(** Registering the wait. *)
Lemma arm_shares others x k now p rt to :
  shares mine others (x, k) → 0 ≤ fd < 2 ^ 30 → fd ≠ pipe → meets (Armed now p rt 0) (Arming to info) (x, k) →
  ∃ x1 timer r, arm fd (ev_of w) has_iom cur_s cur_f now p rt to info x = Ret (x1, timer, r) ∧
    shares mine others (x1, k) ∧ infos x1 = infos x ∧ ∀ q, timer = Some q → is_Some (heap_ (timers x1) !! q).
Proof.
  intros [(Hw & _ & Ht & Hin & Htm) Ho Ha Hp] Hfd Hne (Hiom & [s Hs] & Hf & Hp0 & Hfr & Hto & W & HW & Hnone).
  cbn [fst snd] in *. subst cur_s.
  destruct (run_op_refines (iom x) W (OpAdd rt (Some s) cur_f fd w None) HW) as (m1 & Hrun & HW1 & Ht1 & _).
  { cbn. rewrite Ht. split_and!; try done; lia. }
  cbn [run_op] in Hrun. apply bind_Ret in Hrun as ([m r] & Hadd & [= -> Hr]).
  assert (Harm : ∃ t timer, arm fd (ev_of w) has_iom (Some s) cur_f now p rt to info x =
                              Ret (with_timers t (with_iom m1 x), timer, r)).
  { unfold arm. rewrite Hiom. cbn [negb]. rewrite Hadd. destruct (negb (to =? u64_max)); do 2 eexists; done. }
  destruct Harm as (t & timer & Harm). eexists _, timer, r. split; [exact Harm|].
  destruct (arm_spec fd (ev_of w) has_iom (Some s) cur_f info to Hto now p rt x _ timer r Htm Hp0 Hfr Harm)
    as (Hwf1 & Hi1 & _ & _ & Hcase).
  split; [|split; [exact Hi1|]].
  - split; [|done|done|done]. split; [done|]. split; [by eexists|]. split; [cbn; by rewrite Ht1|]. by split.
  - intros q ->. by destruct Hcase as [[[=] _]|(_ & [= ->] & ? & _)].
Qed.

## About this exercise:
Would you restate each line of the material above word for word?

## Answer section:
(** Registering the wait. *)
Lemma arm_shares others x k now p rt to :
  shares mine others (x, k) → 0 ≤ fd < 2 ^ 30 → fd ≠ pipe → meets (Armed now p rt 0) (Arming to info) (x, k) →
  ∃ x1 timer r, arm fd (ev_of w) has_iom cur_s cur_f now p rt to info x = Ret (x1, timer, r) ∧
    shares mine others (x1, k) ∧ infos x1 = infos x ∧ ∀ q, timer = Some q → is_Some (heap_ (timers x1) !! q).
Proof.
  intros [(Hw & _ & Ht & Hin & Htm) Ho Ha Hp] Hfd Hne (Hiom & [s Hs] & Hf & Hp0 & Hfr & Hto & W & HW & Hnone).
  cbn [fst snd] in *. subst cur_s.
  destruct (run_op_refines (iom x) W (OpAdd rt (Some s) cur_f fd w None) HW) as (m1 & Hrun & HW1 & Ht1 & _).
  { cbn. rewrite Ht. split_and!; try done; lia. }
  cbn [run_op] in Hrun. apply bind_Ret in Hrun as ([m r] & Hadd & [= -> Hr]).
  assert (Harm : ∃ t timer, arm fd (ev_of w) has_iom (Some s) cur_f now p rt to info x =
                              Ret (with_timers t (with_iom m1 x), timer, r)).
  { unfold arm. rewrite Hiom. cbn [negb]. rewrite Hadd. destruct (negb (to =? u64_max)); do 2 eexists; done. }
  destruct Harm as (t & timer & Harm). eexists _, timer, r. split; [exact Harm|].
  destruct (arm_spec fd (ev_of w) has_iom (Some s) cur_f info to Hto now p rt x _ timer r Htm Hp0 Hfr Harm)
    as (Hwf1 & Hi1 & _ & _ & Hcase).
  split; [|split; [exact Hi1|]].
  - split; [|done|done|done]. split; [done|]. split; [by eexists|]. split; [cbn; by rewrite Ht1|]. by split.
  - intros q ->. by destruct Hcase as [[[=] _]|(_ & [= ->] & ? & _)].
Qed.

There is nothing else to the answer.